Task objective: Your answer should consist of the lines in the listing that hold "property".

Exercise inputs:
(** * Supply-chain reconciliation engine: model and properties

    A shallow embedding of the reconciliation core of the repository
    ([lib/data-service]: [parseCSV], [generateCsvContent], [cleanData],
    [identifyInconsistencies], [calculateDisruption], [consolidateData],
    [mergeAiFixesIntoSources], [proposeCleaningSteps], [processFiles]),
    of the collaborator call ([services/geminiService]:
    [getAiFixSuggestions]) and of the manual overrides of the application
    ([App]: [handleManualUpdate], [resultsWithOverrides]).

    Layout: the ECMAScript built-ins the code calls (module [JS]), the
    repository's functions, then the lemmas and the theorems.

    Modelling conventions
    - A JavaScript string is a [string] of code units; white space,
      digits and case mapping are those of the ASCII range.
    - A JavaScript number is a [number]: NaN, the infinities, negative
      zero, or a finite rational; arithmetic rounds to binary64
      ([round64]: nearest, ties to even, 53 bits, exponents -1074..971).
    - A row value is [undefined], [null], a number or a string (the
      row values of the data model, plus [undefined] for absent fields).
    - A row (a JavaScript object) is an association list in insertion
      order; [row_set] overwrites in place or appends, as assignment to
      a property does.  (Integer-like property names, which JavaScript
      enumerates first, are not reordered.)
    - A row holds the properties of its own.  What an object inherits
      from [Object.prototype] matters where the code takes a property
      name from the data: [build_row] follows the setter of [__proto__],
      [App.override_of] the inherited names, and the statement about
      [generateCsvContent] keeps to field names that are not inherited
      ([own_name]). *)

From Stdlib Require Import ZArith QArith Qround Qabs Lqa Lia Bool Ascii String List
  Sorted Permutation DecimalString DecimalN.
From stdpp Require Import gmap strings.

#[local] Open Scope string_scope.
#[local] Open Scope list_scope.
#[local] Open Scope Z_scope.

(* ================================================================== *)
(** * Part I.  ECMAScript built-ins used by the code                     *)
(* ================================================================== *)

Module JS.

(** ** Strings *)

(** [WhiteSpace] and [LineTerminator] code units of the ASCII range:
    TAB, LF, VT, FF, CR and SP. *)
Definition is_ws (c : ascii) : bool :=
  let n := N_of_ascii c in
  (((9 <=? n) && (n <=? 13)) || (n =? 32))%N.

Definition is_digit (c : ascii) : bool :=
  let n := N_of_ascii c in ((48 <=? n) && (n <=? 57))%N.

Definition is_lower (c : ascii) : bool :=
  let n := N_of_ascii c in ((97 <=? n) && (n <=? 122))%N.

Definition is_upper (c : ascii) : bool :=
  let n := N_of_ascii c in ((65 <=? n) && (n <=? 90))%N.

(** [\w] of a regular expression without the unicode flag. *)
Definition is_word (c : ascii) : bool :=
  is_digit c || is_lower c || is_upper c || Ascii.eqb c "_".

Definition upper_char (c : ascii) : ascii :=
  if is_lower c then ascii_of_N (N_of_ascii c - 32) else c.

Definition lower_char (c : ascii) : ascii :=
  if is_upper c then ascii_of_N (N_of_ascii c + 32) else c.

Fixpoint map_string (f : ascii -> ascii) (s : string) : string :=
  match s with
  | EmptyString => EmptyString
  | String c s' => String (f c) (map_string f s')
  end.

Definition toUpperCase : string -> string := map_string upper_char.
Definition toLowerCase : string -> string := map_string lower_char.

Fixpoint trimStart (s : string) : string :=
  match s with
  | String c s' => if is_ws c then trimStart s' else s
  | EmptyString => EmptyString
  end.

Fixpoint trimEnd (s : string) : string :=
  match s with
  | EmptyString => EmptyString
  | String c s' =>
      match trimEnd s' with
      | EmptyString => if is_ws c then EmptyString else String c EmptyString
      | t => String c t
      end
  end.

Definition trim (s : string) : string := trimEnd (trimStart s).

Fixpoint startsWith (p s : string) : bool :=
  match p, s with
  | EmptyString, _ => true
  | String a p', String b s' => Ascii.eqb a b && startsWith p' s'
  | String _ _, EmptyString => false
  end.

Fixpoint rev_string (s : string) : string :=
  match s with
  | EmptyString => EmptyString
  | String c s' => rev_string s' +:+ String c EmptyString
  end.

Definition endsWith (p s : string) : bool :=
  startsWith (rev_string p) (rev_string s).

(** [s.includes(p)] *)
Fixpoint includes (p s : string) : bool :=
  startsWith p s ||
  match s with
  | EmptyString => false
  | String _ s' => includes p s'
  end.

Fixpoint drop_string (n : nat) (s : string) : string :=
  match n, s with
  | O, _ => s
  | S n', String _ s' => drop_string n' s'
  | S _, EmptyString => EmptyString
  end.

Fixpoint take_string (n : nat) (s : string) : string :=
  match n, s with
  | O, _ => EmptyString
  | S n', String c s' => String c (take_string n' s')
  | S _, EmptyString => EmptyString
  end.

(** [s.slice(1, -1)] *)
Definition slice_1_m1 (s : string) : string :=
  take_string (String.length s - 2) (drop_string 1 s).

Written reply:
      a property does.  (Integer-like property names, which JavaScript
      from [Object.prototype] matters where the code takes a property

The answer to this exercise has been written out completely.